Addie closes her eyes. The less he tries to impress her, the better he plays.

He’s almost at the end — it’s all double-stops and chords now, loud, wailing, building to the full-on heartbreak of the final chorus — when they hear a pounding overhead.

Pet.

“Roland,” she calls from the top of the stairs, “you have homework.”

He stops abruptly, without protest, without complaint, as if he’d been expecting the interruption. He turns off his amp, takes off his guitar, wipes the neck with a chamois cloth, then lays it gently in its case, the way you’d put a child to bed. He turns off the stereo, lifts his album by its edges and slides it into its cover.

“I like listening to you,” Addie says.

“I like playing for you,” he says. “You and me, we’re not like everybody else.”

That night she lies awake in her blue bedroom with her headphones on, listening to Joni, whose high, sad voice drowns out everything. She tries to imagine being Joni — brilliant, beautiful, always in and out of love, able to write and sing and paint about it. Joni even has her own music company, Siquomb, a word she made up, an acronym for “She Is Queen Undisputedly of Mind Beauty.” Addie tries to imagine herself as queen undisputedly of anything.

Flower Street is quiet. Every now and then a car drives by, flashing its headlights through the dotted swiss curtains. Addie imagines it’s Roland coming for her in his father’s Buick. She imagines him parking along the curb, lighting a cigarette, waiting. There’s no time to get dressed. She will slip out in her nightgown, run barefoot across the grass. Her feet will get wet from dew. She won’t be able to see his face in the dark, only the glowing orange tip of his cigarette. He’ll push open the passenger door and say to her, Come on, let’s drive to the lake. And they will, they’ll drive to Old City Lake and park near the dam, and the night will be spacious and peaceful with only the lapping of the water, and she’ll lean against him and point at the trees on the far bank and say, Look, lightning bugs.

“I love how you’re not afraid to speak up,” Roland says. They’re at the wall, sharing a smoke between classes. “I love all the shit you know. How do you know so much?”

“I read,” she says.

“I don’t. The only book I’ve ever read start to finish is On the Road.”

“Too bad you didn’t pick a better one,” she says.

His laugh is like a dry cough. Huck-huck-huck. Self-conscious, like he’s laughing at the sound of himself laughing. “I had a head injury when I was young. My brain hurts when I read.” He tells her the swimming pool story. He tells it as if he’s letting her in on a secret he’s never told anyone, and she pretends she’s hearing it for the first time.
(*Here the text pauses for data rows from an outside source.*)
(** The region is beyond the range: it is kept. *)
Lemma turn_beyond next1 :
  upto target next1 (frontier true q) -> stop <= r_start r ->
  match append next1 r with
  | Some next' => upto target next' (frontier true (r_end r)) /\
      (length next' <= S (length next1))%nat
  | None => length next1 = REGION_LIMIT
  end.
Proof.
  intros Hup Hbeyond. destruct (rb_head _ _ _ _ _ _ Hrb) as (Hr & Hq & Hne & Hgap & HT).
  destruct (append next1 r) as [next'|] eqn:E; [|by eapply append_None].
  assert (frontier true (r_end r) = r_end r) as ->.
  { destruct (decide (op = MAP)); [rewrite frontier_map by done; lia|by rewrite frontier_other]. }
  assert (frontier true q <= r_start r /\ (op = MAP -> stop <= frontier true q) /\ q <= frontier true q)
    as (Hf & Hfs & Hfq).
  { destruct (decide (op = MAP)); [rewrite frontier_map by done; lia|by rewrite frontier_other]. }
  apply (append_upto target next1 (frontier true q)); [done|done|done| | |done].
  - intros x Hx. rewrite new_perm, Hgap by lia. case_decide; [|done]. destruct op; [|done|done].
    specialize (Hfs eq_refl). lia.
  - intros x Hx. rewrite new_perm, decide_False by lia. by apply HT.
Qed.

(** The region meets the range: what is outside is kept, what is inside goes,
    stays with the new permissions, or was replaced above. *)
Definition mid_start : Z := if op_is op MAP then stop else Z.max a (r_start r).
Definition mid_end : Z := if op_is op MAP then stop else Z.min (r_end r) stop.

Lemma turn_left next1 :
  upto target next1 (frontier true q) -> r_start r < stop ->
  let c := negb (op_is op MAP) && (r_start r <? a) in
  match append_if c next1 (mkRegion (r_start r) a (r_prot r) (r_maxprot r)) with
  | Some next' => upto target next' mid_start /\ (length next' <= length next1 + Nat.b2n c)%nat
  | None => length next1 = REGION_LIMIT /\ c = true
  end.
Proof.
  intros Hup Hover c. destruct (rb_head _ _ _ _ _ _ Hrb) as (Hr & Hq & Hne & Hgap & HT).
  unfold mid_start, c. destruct (op_is op MAP) eqn:Hop.
  { apply op_is_spec in Hop. rewrite frontier_map in Hup by done.
    replace (Z.max q stop) with stop in Hup by lia. apply (append_if_upto _ _ _ _ _ _ Hup); [done|].
    split; [done|]. lia. }
  assert (op <> MAP) as Hop' by (intros Hm%op_is_spec; congruence).
  rewrite frontier_other in Hup by done. cbn [negb andb].
  apply (append_if_upto _ _ _ _ _ _ Hup); intros Hc; bool_props.
  - cbn. split; [done|]. split; [destruct Hr; by apply piece_ok|]. split; [lia|].
    split; intros x Hx; rewrite new_perm, decide_False by lia; [by apply Hgap|apply HT; lia].
  - split; [lia|]. intros x Hx. rewrite new_perm, Hgap by lia. case_decide; [|done].
    by destruct op.
Qed.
“Music is how my brain works,” he says. “Ever since I hit my head, the only way I can think is in music. Which is cool when you’re playing guitar, but not when you’re not.”
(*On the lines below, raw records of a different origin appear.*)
(* ===== verification/GuestSparseMemory.v ===== *)
(** * GuestSparseMemory: the bounded software address space
    (runtime/GuestSparseMemory.c)

    [Space] is the structure behind a [GMSparseMemory]; a handle is
    [option Space], [None] when there is no implementation. Every operation
    holds the space's lock from its first access to its last, so an operation
    is one transition of the state. The backing pages are a list of page
    contents, whether the arena is one mapping or separate blocks. *)
From S2P Require Import Prelude GuestMemory SparseRegions SparseTable.

(** ** Data *)

Record Space := mkSpace {
  sp_base : Z;
  sp_end : Z;
  sp_generation : Z;
  sp_mapping_generation : Z;
  sp_backing : list (list Z);
  sp_resident : Z;
  sp_next_backing : Z;
  sp_free_backing : list Z;
  sp_pages : list Page;
  sp_regions : list Region
}.
Definition sp_capacity (s : Space) : Z := Z.of_nat (length (sp_backing s)).

Record GMSparseStats := mkStats {
  reserved_bytes : Z; write_operations : Z; regions : Z; resident_pages : Z; capacity_pages : Z
}.
Record GMSparseExclusive := mkExclusive {
  ex_address : Z; ex_generation : Z; ex_mapping_generation : Z; ex_size : Z; ex_valid : bool
}.
Inductive GMSparseAtomic :=
  GM_ATOMIC_ADD | GM_ATOMIC_CLEAR | GM_ATOMIC_XOR | GM_ATOMIC_SET
| GM_ATOMIC_SIGNED_MAX | GM_ATOMIC_SIGNED_MIN | GM_ATOMIC_UNSIGNED_MAX
| GM_ATOMIC_UNSIGNED_MIN | GM_ATOMIC_SWAP.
“Most people would kill to play like you.”

“I just wish I knew how to do anything else,” he says.

She reaches over and touches his hand. If she were a Beat woman, this is when she might kiss him. Not a real kiss, no big deal. Lips lightly brushing lips. A suggestion of a kiss.
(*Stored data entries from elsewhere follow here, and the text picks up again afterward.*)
(** The pages of an access are those of its addresses. *)
Lemma pages_from_elem fuel page stop q :
  page mod GM_PAGE_SIZE = 0 ->
  q ∈ pages_from fuel page stop <->
  q mod GM_PAGE_SIZE = 0 /\ page <= q < stop /\ q < page + Z.of_nat fuel * GM_PAGE_SIZE.
Proof.
  revert page. induction fuel as [|fuel IH]; intros page Hpage; cbn [pages_from].
  { rewrite elem_of_nil. lia. }
  assert (Hnext : (page + GM_PAGE_SIZE) mod GM_PAGE_SIZE = 0).
  { rewrite Zplus_mod, Hpage, Z_mod_same_full. done. }
  destruct (Z.ltb_spec page stop) as [Hlt|Hge]; [|rewrite elem_of_nil; lia].
  rewrite elem_of_cons, IH by done. rewrite Nat2Z.inj_succ, Z.mul_succ_l. split.
  - intros [->|(Hq & Hr & Hf)]; [|unfold GM_PAGE_SIZE in *; split_and!; lia].
    split_and!; try done; try lia. assert (0 <= Z.of_nat fuel * GM_PAGE_SIZE) by (apply Z.mul_nonneg_nonneg; [lia|done]).
    unfold GM_PAGE_SIZE in *. lia.
  - intros (Hq & Hr & Hf). destruct (Z.eq_dec q page) as [->|]; [by left|right].
    assert (page + GM_PAGE_SIZE <= q) by (apply align_step; [done|done|done|lia]). split_and!; [done|lia|lia|lia].
Qed.
Lemma access_pages_elem a n x : a <= x < a + n -> x - x mod GM_PAGE_SIZE ∈ access_pages a n.
Proof.
  intros Hx. unfold access_pages. apply pages_from_elem; [apply page_floor_mod|].
  pose proof (page_mod_bound x). pose proof (page_mod_bound a).
  pose proof (Z.div_mod n GM_PAGE_SIZE ltac:(done)). pose proof (Z.mod_pos_bound n GM_PAGE_SIZE ltac:(done)).
  pose proof (Z.div_pos n GM_PAGE_SIZE ltac:(lia) ltac:(done)).
  split_and!; [apply page_floor_mod| |lia|].
  - apply Z.le_ngt. intros Hlt. pose proof (align_step GM_PAGE_SIZE _ _ ltac:(done) (page_floor_mod x) (page_floor_mod a) Hlt). lia.
  - unfold access_fuel. rewrite Z2Nat.id by lia. unfold GM_PAGE_SIZE in *. lia.
Qed.
Lemma access_pages_floor a n q :
  0 < n -> q ∈ access_pages a n -> exists x, a <= x < a + n /\ q = x - x mod GM_PAGE_SIZE.
Proof.
  unfold access_pages. rewrite pages_from_elem by apply page_floor_mod. intros Hn (Hq & Hr & _).
  pose proof (page_mod_bound a). exists (Z.max q a). split; [lia|].
  assert (a < q + GM_PAGE_SIZE).
  { apply Z.lt_nge. intros Hge. destruct (Z.eq_dec q (a - a mod GM_PAGE_SIZE)); [lia|].
    pose proof (align_step GM_PAGE_SIZE (a - a mod GM_PAGE_SIZE) q ltac:(done) (page_floor_mod a) Hq ltac:(lia)). lia. }
  rewrite (page_unique q) by (done || lia). lia.
Qed.
Lemma resident_missing s a n permission :
  space_wf s -> granted s a n permission -> 0 < n -> resident s a n <-> missing_pages s a n = [].
Proof.
  intros Hs Hg Hn. assert (Hkey : forall x, a <= x < a + n -> key (x - x mod GM_PAGE_SIZE)).
  { intros x Hx. apply (mapped_page s x Hs). by apply (granted_mapped s a n permission). }
  unfold missing_pages. split.
  - intros Hres. apply filter_none. intros q (x & Hx & ->)%access_pages_floor; [|done].
    rewrite slot_none by auto. by apply Hres.
  - intros Hnone x Hx Hp. rewrite <- slot_none in Hp by auto.
    assert (x - x mod GM_PAGE_SIZE ∈ ([] : list Z)) as Hin; [|by apply elem_of_nil in Hin].
    rewrite <- Hnone. apply list_elem_of_filter. split; [done|]. by apply access_pages_elem.
Qed.
Lemma has_all_write permissions x :
  Z.land permissions GM_WRITE <> 0 -> has_all x permissions = true -> has_all x GM_WRITE = true.
Proof.
  unfold has_all. intros Hw Hx%Z.eqb_eq. apply Z.eqb_eq.
  assert (Hbit : Z.testbit permissions 1 = true).
  { destruct (Z.testbit permissions 1) eqn:E; [done|]. destruct Hw. apply Z.bits_inj'. intros i Hi.
    rewrite Z.land_spec, Z.bits_0. destruct (Z.eq_dec i 1) as [->|Hne]; [by rewrite E|].
    change GM_WRITE with (2 ^ 1). rewrite Z.pow2_bits_false by lia. by rewrite andb_false_r. }
  apply Z.bits_inj'. intros i Hi. rewrite Z.land_spec. change GM_WRITE with (2 ^ 1).
  destruct (Z.eq_dec i 1) as [->|Hne]; [|rewrite Z.pow2_bits_false by lia; by rewrite andb_false_r].
  rewrite Z.pow2_bits_true by lia. rewrite andb_true_r.
  apply (f_equal (fun z => Z.testbit z 1)) in Hx. rewrite Z.land_spec, Hbit, andb_true_r in Hx. done.
Qed.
“I love how he lets me hear his mistakes,” Addie tells Shelia. This is the first time they’ve played cards since she started spending afternoons at Roland’s.

Shelia plays the ten of spades. “You’re such a groupie.”

“Girls, hush,” Betsy says. She is frying fruit pies and watching the Watergate hearings on the little TV she has moved into the kitchen. Watergate is Betsy’s soap opera. She knows all the characters. Her heroes are Senator Sam from North Carolina, with the gavel and the eyebrows and the deep drawl, and Howard Baker from Tennessee. Two Southern gentlemen politely bringing down the government.